**What is expected**
In the data below, how many lines include the word "unfold"? Give only the number.

**Available records**
(** C25: While a search holds the session (within seven minutes of opening it and a
    minute of its last sign of life), its steps run only for the holder, and each
    renews the lease and never the seven minutes.  Any other request with a source
    for a step or for one of the fifteen writes that change the network is answered
    that a change is in progress: nothing is carried out and nothing handed to the
    engine.  A legacy request for a write of the table is queued; no transaction
    starts, and no queued request is taken.  Without a session the two steps that
    need one are refused, and a step without a known source always is.  Not held back are the safety writes (data or roaming
    off), [vendor.call], and a request without a source for a write that is not of
    the table. *)
Theorem session_guards cfg boot env now e :
  (forall action body l r, action ∈ SEARCH -> source_of body = None ->
     wpath (handle json_text action body) l r -> untouched l /\ 400 <= rs_status r)
  /\ match live_session now e with
  | Some s =>
      saturating_sub now (ss_opened_ms s) < 7 * 60 * 1000
      /\ saturating_sub now (ss_renewed_ms s) < 60 * 1000
      /\ (forall action, action ∈ SEARCH ->
            (session_gate action (Some (ss_id s)) now e).2 = Ok tt
            /\ st_session (e_st (session_gate action (Some (ss_id s)) now e).1) = Some (s <| ss_renewed_ms := now |>))
      /\ (forall action body source l r,
            (action ∈ SEARCH /\ text_param body "session" <> Some (ss_id s)) \/ action ∈ NETWORK_WRITES ->
            source_of body = Some source -> is_safety action (params_of body) = false ->
            wpath (handle json_text action body) l r -> as_engine cfg now e l ->
            untouched l /\ (l = [WaReady false] /\ r = control_busy action
                            \/ r = session_err action (SessionBusy (doing_session s now))))
      /\ (forall action body target l r,
            value_get body "source" = None -> target_of action (params_of body) = Some target ->
            wpath (handle json_text action body) l r -> as_engine cfg now e l ->
            untouched l /\ (l = [WaReady false] /\ r = control_busy action
              \/ (exists l', l = l' ++ [WaOps (OEnqueue target.1 action (params_of body)) ()])
                 /\ r = legacy_queued action))
      /\ (forall q op rd, exists why, submit_begin cfg boot env q op rd now e = (e, Err why))
      /\ drain_next json_text cfg now e = (e, None)
  | None =>
      forall action body source l r,
        action ∈ ["netselect.scan"; "netselect.register"] ->
        source_of body = Some source -> is_safety action (params_of body) = false ->
        wpath (handle json_text action body) l r -> as_engine cfg now e l ->
        untouched l /\ (l = [WaReady false] /\ r = control_busy action \/ r = session_err action SessionGone)
  end.
Proof.
  split; [intros action body l r; apply search_needs_source|].
  destruct (live_session now e) as [s|] eqn:Es.
  - assert (st_session (e_st e) = Some s) as Hs.
    { revert Es. unfold live_session. destruct (st_session (e_st e)) as [u|]; [|done]. cbn.
      by destruct (reap_why u now). }
    pose proof (session_gate_cases "" None now e) as H. rewrite Es in H.
    destruct (session_gate "" None now e) as [e0 r0]. destruct H as (H1 & H2 & _).
    split; [exact H1|]. split; [exact H2|]. split_and!.
    + intros action Hin. pose proof (session_gate_cases action (Some (ss_id s)) now e) as H. rewrite Es in H.
      destruct (session_gate action (Some (ss_id s)) now e) as [e' res]. destruct H as (_ & _ & H).
      rewrite !bool_decide_eq_true_2 in H by done. exact H.
    + intros action body source l r Hin Hsrc Hsafe Hp He.
      eapply (gate_refuses_request cfg now e); [|exact Hsrc|exact Hsafe| |exact Hp|exact He].
      { apply elem_of_app. tauto. }
      pose proof (session_gate_cases action (text_param body "session") now e) as H. rewrite Es in H.
      destruct (session_gate action (text_param body "session") now e) as [e' res]. destruct H as (_ & _ & H).
      assert (action ∈ SESSION_STEPS ++ SESSION_OPTIONAL ++ SESSION_BLOCKS) as Hall.
      { change (action ∈ SEARCH ++ NETWORK_WRITES). apply elem_of_app. tauto. }
      rewrite (bool_decide_eq_true_2 (action ∈ _ ++ _ ++ _) Hall) in H.
      destruct (bool_decide (text_param body "session" = Some (ss_id s))
                && bool_decide (action ∈ SESSION_STEPS ++ SESSION_OPTIONAL)) eqn:E; [|by destruct H].
      exfalso. apply andb_true_iff in E as [E1%bool_decide_eq_true E2%bool_decide_eq_true].
      destruct Hin as [[_ Hne]|Hin]; [done|]. revert E2 Hin. clear.
      intros H1 H2. change (action ∈ SEARCH) in H1. unfold SEARCH, NETWORK_WRITES in *.
      repeat (apply elem_of_cons in H1 as [->|H1]; [revert H2; apply (bool_decide_unpack _); vm_compute; reflexivity|]).
      by apply elem_of_nil in H1.
    + intros action body target l r Hsrc Ht Hp He. eapply gate_queues_request; [exact Hsrc|exact Ht| |exact Hp|exact He].
      by rewrite Hs.
    + intros q op rd. unfold submit_begin. destruct (capture rd) as [[[old sim] conn]|why]; [|by eexists].
      unfold submit_check. rewrite Hs. destruct (st_find _ _ _); by eexists.
    + unfold drain_next. rewrite Hs. by destruct (st_active (e_st e)).
  - intros action body source l r Hin Hsrc Hsafe Hp He.
    eapply (gate_refuses_request cfg now e); [|exact Hsrc|exact Hsafe| |exact Hp|exact He].
    { apply elem_of_app. left. unfold SEARCH. apply elem_of_cons in Hin as [->|Hin]; [set_solver|].
      apply list_elem_of_singleton in Hin as ->. set_solver. }
    pose proof (session_gate_cases action (text_param body "session") now e) as H. rewrite Es in H.
    destruct (session_gate action (text_param body "session") now e) as [e' res]. destruct H as (_ & H).
    by rewrite bool_decide_eq_true_2 in H.
Qed.

(** ** The journal *)

Definition appended (a : WAct) : option value :=
  match a with WaOps c _ => match c with OAppend line => Some line | _ => None end | _ => None end.

(** A line that an outside program asks to be recorded about an [sms.] action does
    not say which action it was, nor how it ended: all of it is left out, not only
    the parameters. *)
Theorem sms_append_unnamed action body params what l r a line :
  (v ← get_or_field params "item" "action"; as_str v) = Some what -> starts_with what "sms." = true ->
  wpath (journal_append json_text action body params) l r -> a ∈ l -> appended a = Some line ->
  value_get line "item" = None /\ value_get line "action" = None /\ value_get line "result" = None.
Proof.
  intros Hw Hs Hp Hin Ha. unfold journal_append in Hp. rewrite Hw in Hp.
  destruct (source_of body) as [src|]; [|destruct Hp as [-> _]; by apply elem_of_nil in Hin].
  destruct (filled (text_param params "result")) as [res|]; [|destruct Hp as [-> _]; by apply elem_of_nil in Hin].
  destruct (filled (Some what)) as [x|] eqn:Hx; [|destruct Hp as [-> _]; by apply elem_of_nil in Hin].
  assert (x = what) as ->.
  { change ((if bool_decide (what = "") then None else Some what) = Some x) in Hx.
    destruct (bool_decide _); [done|by injection Hx]. }
  apply wpath_bind in Hp as (l1 & l2 & [] & -> & H1 & -> & _). rewrite app_nil_r in Hin. unfold redact in H1.
  rewrite Hs in H1. destruct (bool_decide (res = "skipped")); destruct H1 as (y & l' & -> & -> & _);
    apply list_elem_of_singleton in Hin as ->; first [discriminate Ha | injection Ha as <-; by destruct src].
Qed.
End Props.

(** ** Requests that are carried out *)

Definition no_text (_ : value) : string := "".
Definition job_line (action : string) (s : Source) (res : string) (code : option N) : value :=
  obj [("action", jstr action); ("item", VNull); ("source", jstr (Source.as_str s)); ("params", obj []);
       ("result", jstr res); ("status", jopt jnat code)].

(** A restart from the screen: the journal first. *)
Definition reboot_body : value := obj [("source", jstr "screen"); ("params", obj [])].
Definition reboot_job : list WAct :=
  [WaLock true; WaOps (OAppend (job_line "device.reboot" Source.Screen "requested" None)) (); WaFlush; WaInvalidate;
   WaExecute "device.reboot" (obj []) (Done VNull); WaInvalidate; WaMark None; WaUnlock].
(** A write of the radio by a legacy client: the engine lets it through first; the
    lock is with another process, so it goes on without. *)
Definition radio_job : list WAct :=
  [WaOps (OOtherWrite Source.Legacy) (Ok ()); WaLock false; WaInvalidate;
   WaExecute "cellular.set" (obj []) (Failed "no reply");
   WaOps (OAppend (job_line "cellular.set" Source.Legacy "failed" (Some 502))) (); WaUnlock].

(** Walks down the tree of a concrete request. *)
Ltac walk_path := vm_compute; repeat first [ reflexivity | split | eexists ].

Lemma write_order_witness :
  (wpath (control_job no_text "device.reboot" reboot_body) reboot_job (control_ok "device.reboot" VNull)
   /\ execs reboot_job = 1%nat)
  /\ exists l1 o l2, radio_job = l1 ++ WaExecute "cellular.set" (obj []) o :: l2
       /\ execs l1 = O /\ execs l2 = O
       /\ exists g held m n, l1 = g ++ WaLock held :: m /\ l2 = n ++ [WaUnlock]
            /\ g = [WaOps (OOtherWrite Source.Legacy) (Ok ())]
            /\ wpath (control_job no_text "cellular.set" (obj []))
                 (g ++ WaLock true :: m ++ WaExecute "cellular.set" (obj []) o :: l2)
                 (control_failed "cellular.set" "no reply").
Proof.
  assert (wpath (control_job no_text "device.reboot" reboot_body) reboot_job (control_ok "device.reboot" VNull)) as Hr
    by walk_path.
  assert (wpath (control_job no_text "cellular.set" (obj [])) radio_job (control_failed "cellular.set" "no reply")) as Hc
    by walk_path.
  split; [split; [exact Hr|]|].
  - destruct (write_order no_text "device.reboot" reboot_body reboot_job _ Hr)
      as [(op & _ & _ & H)|(l1 & o & l2 & -> & H1 & H2 & _)]; [discriminate (f_equal rs_status H)|].
    rewrite execs_app, H1. change (S (execs l2) = 1%nat). by rewrite H2.
  - destruct (write_order no_text "cellular.set" (obj []) radio_job _ Hc)
      as [(op & _ & _ & H)|(l1 & o & l2 & He & H1 & H2 & Hw)]; [discriminate (f_equal rs_status H)|].
    destruct (Hw eq_refl) as (g & held & m & n & Hl & Hn & _ & _ & _ & Hg & _ & Hany).
    exists l1, o, l2. split; [exact He|]. split; [exact H1|]. split; [exact H2|]. exists g, held, m, n.
    split; [exact Hl|]. split; [exact Hn|]. split; [exact (Hg eq_refl eq_refl)|exact (Hany true)].
Defined.

(** Another client resets the bands while a search holds the session: 409. *)
Definition demo_session : Eng := (session_open "s1" Source.Web 1000 demo_e0).1.
Definition band_body : value := obj [("source", jstr "guard"); ("params", obj [])].
Definition band_refused : list WAct :=
  [WaReady true;
   WaOps (OSessionGate "band.reset" None) (session_gate "band.reset" None 30000 demo_session).2].

Lemma session_guards_witness :
  exists s, live_session 30000 demo_session = Some s
  /\ let r := session_err "band.reset" (SessionBusy (doing_session s 30000)) in
     rs_status r = 409 /\ wpath (handle no_text "band.reset" band_body) band_refused r
     /\ untouched band_refused
     /\ drain_next no_text demo_cfg 30000 demo_session = (demo_session, None).
Proof.
  pose proof (proj2 (session_guards no_text demo_cfg "b1" (fun _ => None) 30000 demo_session)) as H.
  destruct (live_session 30000 demo_session) as [s|] eqn:Es; [|exfalso; vm_compute in Es; discriminate Es].
  exists s. split; [reflexivity|]. destruct H as (_ & _ & _ & Hreq & _ & _ & Hd).
  assert (wpath (handle no_text "band.reset" band_body) band_refused
            (session_err "band.reset" (SessionBusy (doing_session s 30000)))) as Hp.
  { revert Es. vm_compute. intros [= <-]. repeat first [ reflexivity | split | eexists ]. }
  split; [reflexivity|]. split; [exact Hp|]. split; [|exact Hd].
  eapply (Hreq "band.reset" band_body Source.Guard band_refused _);
    [right; apply (bool_decide_unpack _); vm_compute; reflexivity|reflexivity|reflexivity|exact Hp|].
  unfold band_refused, as_engine. repeat constructor.
Defined.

**Output for this exercise**
9